## Instructions for the task
Whenever a line in the data below includes the string "layout", copy it out.

## Information
Definition isDigitAt (l : list ascii) (i : nat) : bool :=
  match l !! i with Some c => isDigitB c | None => false end.

Fixpoint countZeros (l : list ascii) : nat :=
  match l with
  | "0"%char :: l' => S (countZeros l')
  | _ => O
  end.

(** The layout elements that occur in the pattern table, recognised at
    the head of [l] as [nextStdChunk] does. *)
Definition stdAtHead (l : list ascii) : option (Std * list ascii) :=
  match l with
  | "J"%char :: _ =>
      match hasPrefix (bytes "Jan") l with
      | Some rest => if startsWithLowerCase rest then None else Some (stdMonth, rest)
      | None => None
      end
  | "0"%char :: "1"%char :: rest => Some (stdZeroMonth, rest)
  | "0"%char :: "2"%char :: rest => Some (stdZeroDay, rest)
  | "0"%char :: "4"%char :: rest => Some (stdZeroMinute, rest)
  | "0"%char :: "5"%char :: rest => Some (stdZeroSecond, rest)
  | "1"%char :: "5"%char :: rest => Some (stdHour, rest)
  | "2"%char :: "0"%char :: "0"%char :: "6"%char :: rest => Some (stdLongYear, rest)
  | "_"%char :: "2"%char :: rest =>
      match hasPrefix (bytes "006") rest with
      | Some _ => None      (* "_2006": a literal underscore before the year *)
      | None => Some (stdUnderDay, rest)
      end
  | "-"%char :: "0"%char :: "7"%char :: "0"%char :: "0"%char :: rest =>
      Some (stdNumTZ, rest)
  | c :: ("0"%char :: _) as tl =>
      if Ascii.eqb c "." || Ascii.eqb c "," then
        let n := countZeros tl in
        if isDigitAt tl n then None else Some (stdFracSecond0 n, drop n tl)
      else None
  | _ => None
  end.

(** [nextStdChunk]: literal prefix, element, rest of the layout. *)
Fixpoint nextStdChunkFrom (pre : list ascii) (l : list ascii)
  : list ascii * Std * list ascii :=
  match l with
  | [] => (rev pre, stdNone, [])
  | c :: l' =>
      match stdAtHead l with
      | Some (std, suffix) => (rev pre, std, suffix)
      | None => nextStdChunkFrom (c :: pre) l'
      end
  end.

Definition nextStdChunk (layout : list ascii) := nextStdChunkFrom [] layout.

(** ** [time.Parse] *)

(** The values read so far; [fmonth], [fday] and [fzoneOffset] start at
    [-1] (not given), the others at [0]. *)
Record Fields := mkFields {
  fyear : Z; fmonth : Z; fday : Z;
  fhour : Z; fmin : Z; fsec : Z; fnsec : Z;
  fzoneOffset : Z
}.

Definition noFields : Fields := mkFields 0 (-1) (-1) 0 0 0 0 (-1).

Fixpoint cutspace (l : list ascii) : list ascii :=
  match l with
  | " "%char :: l' => cutspace l'
  | _ => l
  end.

(** [skip(value, prefix)]: a space of the layout stands for any run of
    spaces of the value, any other byte for itself. *)
Fixpoint skip (fuel : nat) (value prefix : list ascii) : option (list ascii) :=
  match prefix with
  | [] => Some value
  | p :: prefix' =>
      match fuel with
      | O => None
      | S fuel' =>
          if Ascii.eqb p " " then
            match value with
            | v :: _ =>
                if Ascii.eqb v " " then skip fuel' (cutspace value) (cutspace prefix)
                else None
            | [] => skip fuel' (cutspace value) (cutspace prefix)
            end
          else
            match value with
            | v :: value' => if Ascii.eqb v p then skip fuel' value' prefix' else None
            | [] => None
            end
      end
  end.

(** [getnum(s, fixed)]: one or two digits, exactly two when [fixed]. *)
Definition getnum (s : list ascii) (fixed : bool) : option (Z * list ascii) :=
  match s with
  | c0 :: s1 =>
      if isDigitB c0 then
        match s1 with
        | c1 :: s2 =>
            if isDigitB c1 then Some (digitVal c0 * 10 + digitVal c1, s2)
            else if fixed then None else Some (digitVal c0, s1)
        | [] => if fixed then None else Some (digitVal c0, s1)
        end
      else None
  | [] => None
  end.

Fixpoint digitsValue (acc : Z) (l : list ascii) : option Z :=
  match l with
  | [] => Some acc
  | c :: l' => if isDigitB c then digitsValue (acc * 10 + digitVal c) l' else None
  end.

(** [atoi]: an optional sign, then digits only. *)
Definition atoi (l : list ascii) : option Z :=
  match l with
  | c :: l' =>
      if Ascii.eqb c "-" then Z.opp <$> digitsValue 0 l'
      else if Ascii.eqb c "+" then digitsValue 0 l'
      else digitsValue 0 l
  | [] => Some 0
  end.

Fixpoint countDigits (l : list ascii) : nat :=
  match l with
  | c :: l' => if isDigitB c then S (countDigits l') else O
  | [] => O
  end.

Definition commaOrPeriod (c : ascii) : bool := Ascii.eqb c "." || Ascii.eqb c ",".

## Response to the task
(** The layout elements that occur in the pattern table, recognised at
(** [nextStdChunk]: literal prefix, element, rest of the layout. *)
Definition nextStdChunk (layout : list ascii) := nextStdChunkFrom [] layout.
(** [skip(value, prefix)]: a space of the layout stands for any run of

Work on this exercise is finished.